Allez, s’il vous plaît, dans le parc de Kalemegdan et vous y verrez le monument non pas dédié à Voltaire, à Montesquieu ou à Hugo, mais à la France. Vous pourrez y lire l’inscription suivante : « Nous aimons la France comme elle nous a aimés ». Notre allié durant la Première Guerre mondiale était la France et elle a sauvé notre Nation. À cette époque, nous étions proches de l’anéantissement. Nous ne l’oublierons jamais. Elle a accepté notre armée et a imposé un protectorat allant jusqu’à l’île de Corfou. Notre armée a récupéré et la France a accepté nos soldats malades et blessés ainsi que nos enfants pour les éduquer. Finalement, ensemble, nous avons vaincu l’ennemi et avons terminé la guerre en vainqueurs. Et dans le cœur des Serbes, la France aura toujours une place à part.
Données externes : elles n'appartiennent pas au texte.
(** * grepc: occurrence tracking for user-defined highlight rules

    A shallow embedding of the TypeScript sources

    - [ext-src/rules/rule.ts]                (the [Rule] record),
    - the rule factory                       ([RuleFactory]),
    - the decoration type wrapper            ([DecorationTypeWrapper]),
    - [ext-src/decorationTypeManager.ts]     ([DecorationTypeManager]),

    together with the parts of the host platform they call: the editor's
    [Position], [Range] and [TextDocument] values, JavaScript's
    [Array.prototype.splice] and the [RegExp] object with its [lastIndex]
    cursor.  Mutable objects become explicit state, [throw] becomes a result
    of its own, and every [while] loop is driven by a fuel counter so that
    non-termination is a result one can state and prove. *)

From Stdlib Require Import ZArith Ascii String List Bool Lia.
From stdpp Require Import base option list strings gmap.

Local Open Scope string_scope.
Local Open Scope list_scope.
Local Open Scope Z_scope.

(** ** Results of effectful code *)

Module Js.

(** What a JavaScript exception carries, as far as the sources are concerned. *)
Inductive Exn :=
| SyntaxError (pattern : string)
| TypeError
| Error (message : string).

(** A computation returns, throws, or is cut off because the fuel given to its
    loops ran out.  A thrown exception carries no state: where the sources
    catch one, the handler is given the state as it was at the [throw]. *)
Inductive Res (A : Type) :=
| Ret (a : A)
| Throw (e : Exn)
| OutOfFuel.

Arguments Ret {A} a.
Arguments Throw {A} e.
Arguments OutOfFuel {A}.

Definition bind {A B} (m : Res A) (k : A -> Res B) : Res B :=
  match m with
  | Ret a => k a
  | Throw e => Throw e
  | OutOfFuel => OutOfFuel
  end.

(** [try { body } catch { handler }] : only a thrown exception reaches the
    handler. *)
Definition try_catch {A} (body : Res A) (handler : Exn -> Res A) : Res A :=
  match body with
  | Throw e => handler e
  | r => r
  end.

Definition returns {A} (m : Res A) : bool :=
  match m with Ret _ => true | _ => false end.

Definition throws {A} (m : Res A) : bool :=
  match m with Throw _ => true | _ => false end.

(** [a || b] on strings: the empty string is falsy. *)
Definition or_else (a b : string) : string :=
  if String.eqb a "" then b else a.

(** [Array.prototype.splice(start, deleteCount, ...items)] for a start that is
    not negative: a start beyond the end is the end, and no more elements are
    deleted than there are. *)
Definition splice {A} (start deleteCount : nat) (items : list A) (l : list A)
  : list A :=
  let s := Nat.min start (length l) in
  take s l ++ items ++ drop (s + deleteCount) l.

End Js.

Export Js.

#[global] Instance Res_ret : MRet Res := @Ret.
#[global] Instance Res_bind : MBind Res := fun A B k m => bind m k.

(** ** Editor values: positions and ranges *)

Module Position.

Record t := mk { line : nat; character : nat }.

Definition eqb (p q : t) : bool :=
  Nat.eqb (line p) (line q) && Nat.eqb (character p) (character q).

Definition isBefore (p q : t) : bool :=
  Nat.ltb (line p) (line q)
  || (Nat.eqb (line p) (line q) && Nat.ltb (character p) (character q)).

Definition isBeforeOrEqual (p q : t) : bool :=
  Nat.ltb (line p) (line q)
  || (Nat.eqb (line p) (line q) && Nat.leb (character p) (character q)).

Definition isAfter (p q : t) : bool := negb (isBeforeOrEqual p q).

Definition isAfterOrEqual (p q : t) : bool := negb (isBefore p q).

Definition Min (p q : t) : t := if isBefore q p then q else p.

Definition Max (p q : t) : t := if isAfter q p then q else p.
Vous êtes confiant en l’avenir ?
Je suis très confiant, mais, en même temps, j’ai très peur de la possibilité de rater une opportunité. L’éventualité d’un regain de pouvoir des forces politiques qui ont gouverné la Serbie avant 2000 aurait des conséquences extrêmement tragiques sur notre avenir. Justement, je disais, il y a quelque temps, dans une interview à un journal serbe, que c’était le moment de suivre l’exemple de la France – je me réfère à la mobilisation de la population française pour empêcher l’éventuelle élection lors des dernières élections présidentielles de Le Pen à la tête de la République. En Serbie, nous mobilisons toute la Nation pour prévenir de la tragédie d’une victoire possible de ces partis politiques. La vraie question est, comme Shakespeare l’a dit : être ou ne pas être ?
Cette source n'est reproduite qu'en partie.